*PROMPT*
Going through the data, count each line that has the word "completion". Reply with the total and nothing more.
══════════
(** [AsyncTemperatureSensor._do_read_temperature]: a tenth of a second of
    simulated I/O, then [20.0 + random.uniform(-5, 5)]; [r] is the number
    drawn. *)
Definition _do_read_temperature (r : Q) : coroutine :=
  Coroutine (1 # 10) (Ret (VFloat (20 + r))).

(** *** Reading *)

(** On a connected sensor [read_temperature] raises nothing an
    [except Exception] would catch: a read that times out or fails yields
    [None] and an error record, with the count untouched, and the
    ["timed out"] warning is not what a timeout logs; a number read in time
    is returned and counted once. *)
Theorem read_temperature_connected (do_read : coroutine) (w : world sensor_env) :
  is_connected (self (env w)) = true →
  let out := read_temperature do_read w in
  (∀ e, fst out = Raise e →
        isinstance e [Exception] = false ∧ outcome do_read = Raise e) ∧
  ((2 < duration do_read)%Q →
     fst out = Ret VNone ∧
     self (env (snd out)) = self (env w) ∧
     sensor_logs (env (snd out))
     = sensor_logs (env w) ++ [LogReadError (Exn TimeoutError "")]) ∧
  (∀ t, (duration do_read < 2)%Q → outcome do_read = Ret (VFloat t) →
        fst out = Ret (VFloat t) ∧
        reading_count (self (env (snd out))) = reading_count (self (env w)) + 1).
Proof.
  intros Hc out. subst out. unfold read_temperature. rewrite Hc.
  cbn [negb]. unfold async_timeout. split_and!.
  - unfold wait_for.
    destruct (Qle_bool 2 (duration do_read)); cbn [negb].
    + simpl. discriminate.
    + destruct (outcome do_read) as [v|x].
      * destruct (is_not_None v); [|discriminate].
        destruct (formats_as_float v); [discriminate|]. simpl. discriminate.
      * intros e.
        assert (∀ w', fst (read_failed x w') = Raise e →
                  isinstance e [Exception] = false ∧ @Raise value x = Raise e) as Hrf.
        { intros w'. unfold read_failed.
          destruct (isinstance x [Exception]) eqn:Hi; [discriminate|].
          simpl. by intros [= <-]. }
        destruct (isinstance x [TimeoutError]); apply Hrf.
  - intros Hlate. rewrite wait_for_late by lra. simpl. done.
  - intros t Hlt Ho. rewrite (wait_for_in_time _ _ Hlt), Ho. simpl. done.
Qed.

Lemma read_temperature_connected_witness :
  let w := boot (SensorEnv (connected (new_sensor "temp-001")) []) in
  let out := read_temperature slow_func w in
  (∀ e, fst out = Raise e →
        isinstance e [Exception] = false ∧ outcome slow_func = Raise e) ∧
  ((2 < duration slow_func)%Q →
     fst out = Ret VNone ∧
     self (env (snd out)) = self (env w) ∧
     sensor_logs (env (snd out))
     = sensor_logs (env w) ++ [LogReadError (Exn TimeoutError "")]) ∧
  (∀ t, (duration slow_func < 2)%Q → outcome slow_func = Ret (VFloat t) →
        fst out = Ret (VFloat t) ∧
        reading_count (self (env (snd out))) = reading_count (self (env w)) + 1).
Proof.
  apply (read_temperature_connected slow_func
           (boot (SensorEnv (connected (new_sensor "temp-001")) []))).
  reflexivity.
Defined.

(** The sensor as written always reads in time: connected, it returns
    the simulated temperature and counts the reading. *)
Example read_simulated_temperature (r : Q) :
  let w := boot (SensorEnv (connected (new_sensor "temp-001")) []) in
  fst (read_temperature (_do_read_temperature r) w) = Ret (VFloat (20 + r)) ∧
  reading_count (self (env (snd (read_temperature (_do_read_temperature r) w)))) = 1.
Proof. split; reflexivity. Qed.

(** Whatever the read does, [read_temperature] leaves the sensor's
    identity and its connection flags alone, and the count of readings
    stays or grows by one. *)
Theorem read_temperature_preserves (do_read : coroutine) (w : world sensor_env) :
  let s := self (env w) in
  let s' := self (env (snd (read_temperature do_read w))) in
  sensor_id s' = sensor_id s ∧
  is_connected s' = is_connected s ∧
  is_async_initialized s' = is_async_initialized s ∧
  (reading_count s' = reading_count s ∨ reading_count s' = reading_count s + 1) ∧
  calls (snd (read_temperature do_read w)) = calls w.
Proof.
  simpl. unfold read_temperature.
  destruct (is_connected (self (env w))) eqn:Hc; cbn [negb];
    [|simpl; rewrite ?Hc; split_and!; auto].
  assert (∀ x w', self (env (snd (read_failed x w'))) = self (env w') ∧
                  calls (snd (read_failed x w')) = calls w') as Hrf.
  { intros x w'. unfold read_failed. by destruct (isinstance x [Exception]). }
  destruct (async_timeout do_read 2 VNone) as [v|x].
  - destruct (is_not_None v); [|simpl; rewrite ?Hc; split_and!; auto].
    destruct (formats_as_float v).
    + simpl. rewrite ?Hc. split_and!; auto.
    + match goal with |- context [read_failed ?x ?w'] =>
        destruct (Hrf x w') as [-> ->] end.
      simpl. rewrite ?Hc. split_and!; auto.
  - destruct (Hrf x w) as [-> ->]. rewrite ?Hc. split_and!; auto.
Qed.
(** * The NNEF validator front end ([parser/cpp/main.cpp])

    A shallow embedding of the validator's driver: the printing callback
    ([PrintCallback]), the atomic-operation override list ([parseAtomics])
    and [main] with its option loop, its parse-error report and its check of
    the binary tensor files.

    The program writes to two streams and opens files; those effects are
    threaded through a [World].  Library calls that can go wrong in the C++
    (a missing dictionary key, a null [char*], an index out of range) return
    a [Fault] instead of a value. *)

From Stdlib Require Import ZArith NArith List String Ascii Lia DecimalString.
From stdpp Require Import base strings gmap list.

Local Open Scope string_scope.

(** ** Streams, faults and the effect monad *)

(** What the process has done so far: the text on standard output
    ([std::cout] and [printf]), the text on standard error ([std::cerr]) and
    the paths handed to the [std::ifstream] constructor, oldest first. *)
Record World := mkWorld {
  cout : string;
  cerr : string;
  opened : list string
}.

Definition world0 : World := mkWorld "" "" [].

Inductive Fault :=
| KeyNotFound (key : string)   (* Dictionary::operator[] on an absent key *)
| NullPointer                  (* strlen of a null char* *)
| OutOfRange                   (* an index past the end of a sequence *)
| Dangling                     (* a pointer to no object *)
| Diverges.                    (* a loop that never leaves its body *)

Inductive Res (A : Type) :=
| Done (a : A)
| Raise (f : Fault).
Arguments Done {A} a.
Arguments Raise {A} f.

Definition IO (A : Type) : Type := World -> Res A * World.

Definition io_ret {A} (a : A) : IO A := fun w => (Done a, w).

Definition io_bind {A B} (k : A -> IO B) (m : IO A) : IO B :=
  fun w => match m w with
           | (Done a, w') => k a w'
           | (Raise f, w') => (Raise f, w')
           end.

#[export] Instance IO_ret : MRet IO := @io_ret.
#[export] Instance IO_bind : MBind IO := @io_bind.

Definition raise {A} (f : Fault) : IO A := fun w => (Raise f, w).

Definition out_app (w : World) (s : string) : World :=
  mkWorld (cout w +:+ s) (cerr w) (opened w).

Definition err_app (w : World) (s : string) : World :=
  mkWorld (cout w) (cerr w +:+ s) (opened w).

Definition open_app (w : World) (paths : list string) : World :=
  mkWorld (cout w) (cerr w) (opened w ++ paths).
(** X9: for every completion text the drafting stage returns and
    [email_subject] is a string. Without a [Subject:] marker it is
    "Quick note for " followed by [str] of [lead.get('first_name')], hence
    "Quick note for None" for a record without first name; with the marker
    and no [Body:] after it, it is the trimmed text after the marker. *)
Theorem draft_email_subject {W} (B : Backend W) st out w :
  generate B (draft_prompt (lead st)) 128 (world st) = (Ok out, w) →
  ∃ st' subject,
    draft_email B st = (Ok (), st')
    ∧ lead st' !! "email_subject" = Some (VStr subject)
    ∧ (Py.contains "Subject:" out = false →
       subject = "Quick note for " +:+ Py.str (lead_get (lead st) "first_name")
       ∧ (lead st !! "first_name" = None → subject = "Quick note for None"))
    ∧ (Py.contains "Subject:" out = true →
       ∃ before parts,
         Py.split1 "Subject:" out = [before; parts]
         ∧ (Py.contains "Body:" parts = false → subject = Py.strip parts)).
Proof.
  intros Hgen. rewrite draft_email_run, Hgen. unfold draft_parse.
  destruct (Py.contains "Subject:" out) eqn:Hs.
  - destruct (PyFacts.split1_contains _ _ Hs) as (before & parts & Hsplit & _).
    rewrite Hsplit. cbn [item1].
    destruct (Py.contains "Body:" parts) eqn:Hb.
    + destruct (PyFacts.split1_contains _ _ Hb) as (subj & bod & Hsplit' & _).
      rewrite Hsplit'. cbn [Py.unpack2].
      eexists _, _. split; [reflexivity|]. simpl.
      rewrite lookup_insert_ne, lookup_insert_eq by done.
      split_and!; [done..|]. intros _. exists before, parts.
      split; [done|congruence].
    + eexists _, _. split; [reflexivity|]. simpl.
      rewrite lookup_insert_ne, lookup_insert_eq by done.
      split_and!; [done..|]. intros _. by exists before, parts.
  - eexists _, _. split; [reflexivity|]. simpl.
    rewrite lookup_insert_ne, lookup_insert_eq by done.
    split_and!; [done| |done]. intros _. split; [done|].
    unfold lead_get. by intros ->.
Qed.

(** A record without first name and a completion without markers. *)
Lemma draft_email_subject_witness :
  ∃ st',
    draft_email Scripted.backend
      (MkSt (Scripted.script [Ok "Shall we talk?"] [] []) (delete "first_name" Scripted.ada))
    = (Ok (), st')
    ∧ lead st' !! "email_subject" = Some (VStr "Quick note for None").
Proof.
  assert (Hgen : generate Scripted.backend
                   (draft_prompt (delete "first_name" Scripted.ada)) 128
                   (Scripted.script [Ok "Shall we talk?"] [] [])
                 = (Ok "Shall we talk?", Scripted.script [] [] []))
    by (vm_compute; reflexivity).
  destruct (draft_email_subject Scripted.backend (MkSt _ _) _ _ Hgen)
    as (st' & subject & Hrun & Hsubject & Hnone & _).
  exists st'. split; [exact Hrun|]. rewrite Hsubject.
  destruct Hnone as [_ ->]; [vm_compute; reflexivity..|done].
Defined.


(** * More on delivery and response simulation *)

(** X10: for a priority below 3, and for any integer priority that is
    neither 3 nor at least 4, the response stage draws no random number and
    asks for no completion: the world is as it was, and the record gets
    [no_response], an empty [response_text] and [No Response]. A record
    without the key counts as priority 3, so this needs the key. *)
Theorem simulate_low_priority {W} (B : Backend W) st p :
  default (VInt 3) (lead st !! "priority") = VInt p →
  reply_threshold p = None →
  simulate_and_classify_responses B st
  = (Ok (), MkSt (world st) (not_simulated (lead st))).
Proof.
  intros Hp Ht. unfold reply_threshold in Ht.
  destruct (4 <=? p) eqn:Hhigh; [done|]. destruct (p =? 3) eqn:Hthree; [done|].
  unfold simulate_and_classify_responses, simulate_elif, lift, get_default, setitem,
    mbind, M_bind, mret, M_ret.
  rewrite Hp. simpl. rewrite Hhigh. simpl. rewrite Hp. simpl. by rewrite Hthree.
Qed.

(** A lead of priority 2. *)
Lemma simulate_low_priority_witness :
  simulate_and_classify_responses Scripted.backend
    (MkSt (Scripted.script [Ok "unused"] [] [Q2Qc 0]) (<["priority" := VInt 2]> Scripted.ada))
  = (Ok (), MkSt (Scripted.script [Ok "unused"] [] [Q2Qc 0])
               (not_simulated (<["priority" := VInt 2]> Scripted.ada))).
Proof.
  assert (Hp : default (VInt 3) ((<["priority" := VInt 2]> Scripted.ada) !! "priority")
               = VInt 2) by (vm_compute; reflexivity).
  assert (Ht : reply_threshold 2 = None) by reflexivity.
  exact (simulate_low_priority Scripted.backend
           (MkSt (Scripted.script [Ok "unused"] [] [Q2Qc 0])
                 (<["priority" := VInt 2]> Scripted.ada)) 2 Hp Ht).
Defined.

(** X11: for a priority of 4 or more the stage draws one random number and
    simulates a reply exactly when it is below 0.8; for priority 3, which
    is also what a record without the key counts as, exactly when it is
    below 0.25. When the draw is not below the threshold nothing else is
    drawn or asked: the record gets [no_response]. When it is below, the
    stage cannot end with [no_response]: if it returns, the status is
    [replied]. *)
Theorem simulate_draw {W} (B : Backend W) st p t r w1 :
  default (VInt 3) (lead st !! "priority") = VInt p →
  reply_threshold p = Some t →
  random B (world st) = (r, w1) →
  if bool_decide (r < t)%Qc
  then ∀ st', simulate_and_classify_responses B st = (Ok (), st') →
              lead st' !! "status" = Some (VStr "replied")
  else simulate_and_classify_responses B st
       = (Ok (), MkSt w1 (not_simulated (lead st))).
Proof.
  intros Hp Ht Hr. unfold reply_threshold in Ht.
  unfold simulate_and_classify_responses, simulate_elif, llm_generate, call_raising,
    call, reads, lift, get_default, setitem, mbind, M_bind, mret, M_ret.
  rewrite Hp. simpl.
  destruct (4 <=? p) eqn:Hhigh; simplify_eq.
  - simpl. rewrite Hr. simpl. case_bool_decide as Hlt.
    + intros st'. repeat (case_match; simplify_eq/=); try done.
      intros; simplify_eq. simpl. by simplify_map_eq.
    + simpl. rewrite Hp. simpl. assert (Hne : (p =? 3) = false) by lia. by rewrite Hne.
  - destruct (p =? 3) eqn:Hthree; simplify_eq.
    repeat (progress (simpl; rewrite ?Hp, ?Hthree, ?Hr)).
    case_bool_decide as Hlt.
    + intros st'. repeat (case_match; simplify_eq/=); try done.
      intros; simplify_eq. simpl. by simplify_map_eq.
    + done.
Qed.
══════════
*REPLY TO THE EXERCISE*
3